Implementing ML From Scratch
The "implement X from scratch" question is the gold standard of ML coding interviews. Companies like Google, Meta, Apple, and Amazon use it to test whether you truly understand the algorithms you use daily — or whether you just call sklearn.fit(). This lesson explains why, what interviewers evaluate, and the NumPy-only approach we use throughout this course.
Why Interviewers Ask This
When an interviewer says "implement linear regression from scratch without using scikit-learn," they are testing three things simultaneously:
Mathematical Understanding
Can you write down the loss function, derive the gradient, and translate the math into code? This separates engineers who understand ML from those who only use APIs.
Coding Ability
Can you write clean, correct, vectorized NumPy code? Handle edge cases? Structure the code with a fit/predict interface? This tests real engineering skills.
Debugging Intuition
When the model doesn't converge, can you diagnose whether it's a learning rate issue, a gradient bug, or a numerical stability problem? This requires deep understanding.

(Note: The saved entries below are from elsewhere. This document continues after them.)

(** A message of the Messages API, its role and raw content, that conveys one
    of the client. *)
Definition conveyed_chat (m : client_message) (sent : string * string) : Prop :=
  msg_Role m = "tool" /\ msg_ToolCallID m <> "" /\
    sent = ("user", Marshal (VArr [VMap [("type", VStr "tool_result"); ("tool_use_id", VStr (msg_ToolCallID m));
                                         ("content", raw_value (msg_Content m))]])) \/
  msg_Role m <> "tool" /\ msg_ToolCalls m = [] /\ sent = (msg_Role m, raw_source (msg_Content m)) \/
  msg_Role m <> "tool" /\ msg_ToolCalls m <> [] /\
    exists blocks calls, sent = (msg_Role m, Marshal (VArr (blocks ++ calls))) /\
      content_blocks (msg_Content m) blocks /\ Forall2 call_block (msg_ToolCalls m) calls.

Definition system_parts (m : client_message) (parts : list value) : Prop :=
  (exists text, raw_string (msg_Content m) = Some text /\ parts = [text_block text]) \/
  raw_string (msg_Content m) = None /\ values_of (msg_Content m) parts.
Definition system_text (m : client_message) : option string := raw_string (msg_Content m).
(** The system prompt of these messages: their texts, one per line, or all
    their parts when one of them has blocks. *)
Definition system_prompt (l : list client_message) (system : string) : Prop :=
  exists parts, Forall2 system_parts l parts /\
    system = if existsb (fun m => is_nil (system_text m)) l then Marshal (VArr (concat parts))
             else if bool_decide (omap system_text l = []) then "" else Quote IsPrint (Strings.Join (omap system_text l) nl).

Lemma lenient_values {A} (d : decoder A) zero raw x :
  LenientJSON ToLower d zero raw = Some x -> exists j, raw = Some j /\ walk ToLower j = true /\ j <> JNull /\ d j zero = Some x.
Proof.
  unfold LenientJSON, decodeJSON. destruct raw as [j|]; [|done]. cbn [mbind option_bind]. destruct (walk ToLower j) eqn:Hw; [|done].
  intros H. exists j. split_and!; [done|done|by intros ->|by destruct j].
Qed.

Lemma mapM_any items vs : mapM any items = Some vs -> Forall2 decoded items vs.
Proof. intros H%mapM_Some. eapply Forall2_impl; [exact H|]. exact any_decoded. Qed.

Lemma calls_blocks calls vs : mapM tool_use_block calls = Some vs -> Forall2 call_block calls vs.
Proof.
  intros H%mapM_Some. eapply Forall2_impl; [exact H|]. intros c v Hv. unfold tool_use_block in Hv.
  destruct (parse (call_Arguments c)) as [j|] eqn:Hj; [|done]. cbn in Hv. destruct (any_object j) as [input|] eqn:Hi; [|done].
  injection Hv as <-. destruct j as [| | | | |text members]; try done. exists text, members, input. split_and!; [done|by apply any_decoded|done].
Qed.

What Interviewers Evaluate
Based on publicly shared interview experiences, here is the rubric interviewers typically use:
# ML From-Scratch Interview Evaluation Rubric
evaluation = {
"mathematical_correctness": {
"weight": "CRITICAL",
"pass": "Correct loss function, correct gradient derivation",
"fail": "Wrong gradient, missing regularization term",
"example": "Knows that dL/dw = (1/n) * X.T @ (X @ w - y)"
},
"vectorized_implementation": {
"weight": "HIGH",
"pass": "Matrix operations, no loops over samples",
"fail": "For-loop computing gradient one sample at a time",
"example": "gradient = X.T @ (predictions - y) / n"
},
"numerical_stability": {
"weight": "HIGH",
"pass": "Log-sum-exp trick, gradient clipping, epsilon in log",
"fail": "np.exp(x) overflow, log(0) = -inf",
"example": "np.log(np.clip(probs, 1e-15, 1 - 1e-15))"
},
"code_organization": {
"weight": "MEDIUM",
"pass": "Class with fit(), predict(), clean interface",
"fail": "Single monolithic function, global variables",
"example": "class LinearRegression: def fit(self, X, y): ..."
},
"convergence_awareness": {
"weight": "MEDIUM",
"pass": "Tracks loss history, knows when to stop",
"fail": "Fixed number of iterations, no loss monitoring",
"example": "if abs(prev_loss - loss) < tol: break"
}
}
The NumPy-Only Approach
Throughout this course, we implement every algorithm using only NumPy. No scikit-learn, no PyTorch, no TensorFlow. This is exactly the constraint you face in interviews.
import numpy as np
# This is ALL you get in the interview:
# - np.array, np.zeros, np.ones, np.eye
# - np.dot, @, np.linalg.norm, np.linalg.inv
# - np.exp, np.log, np.maximum, np.clip
# - np.mean, np.sum, np.std, np.argmax
# - np.random for data generation
# The standard pattern for every algorithm:
class MLAlgorithm:
"""Base pattern for from-scratch implementations."""
def __init__(self, hyperparameters):
# Store hyperparameters (learning_rate, n_iterations, etc.)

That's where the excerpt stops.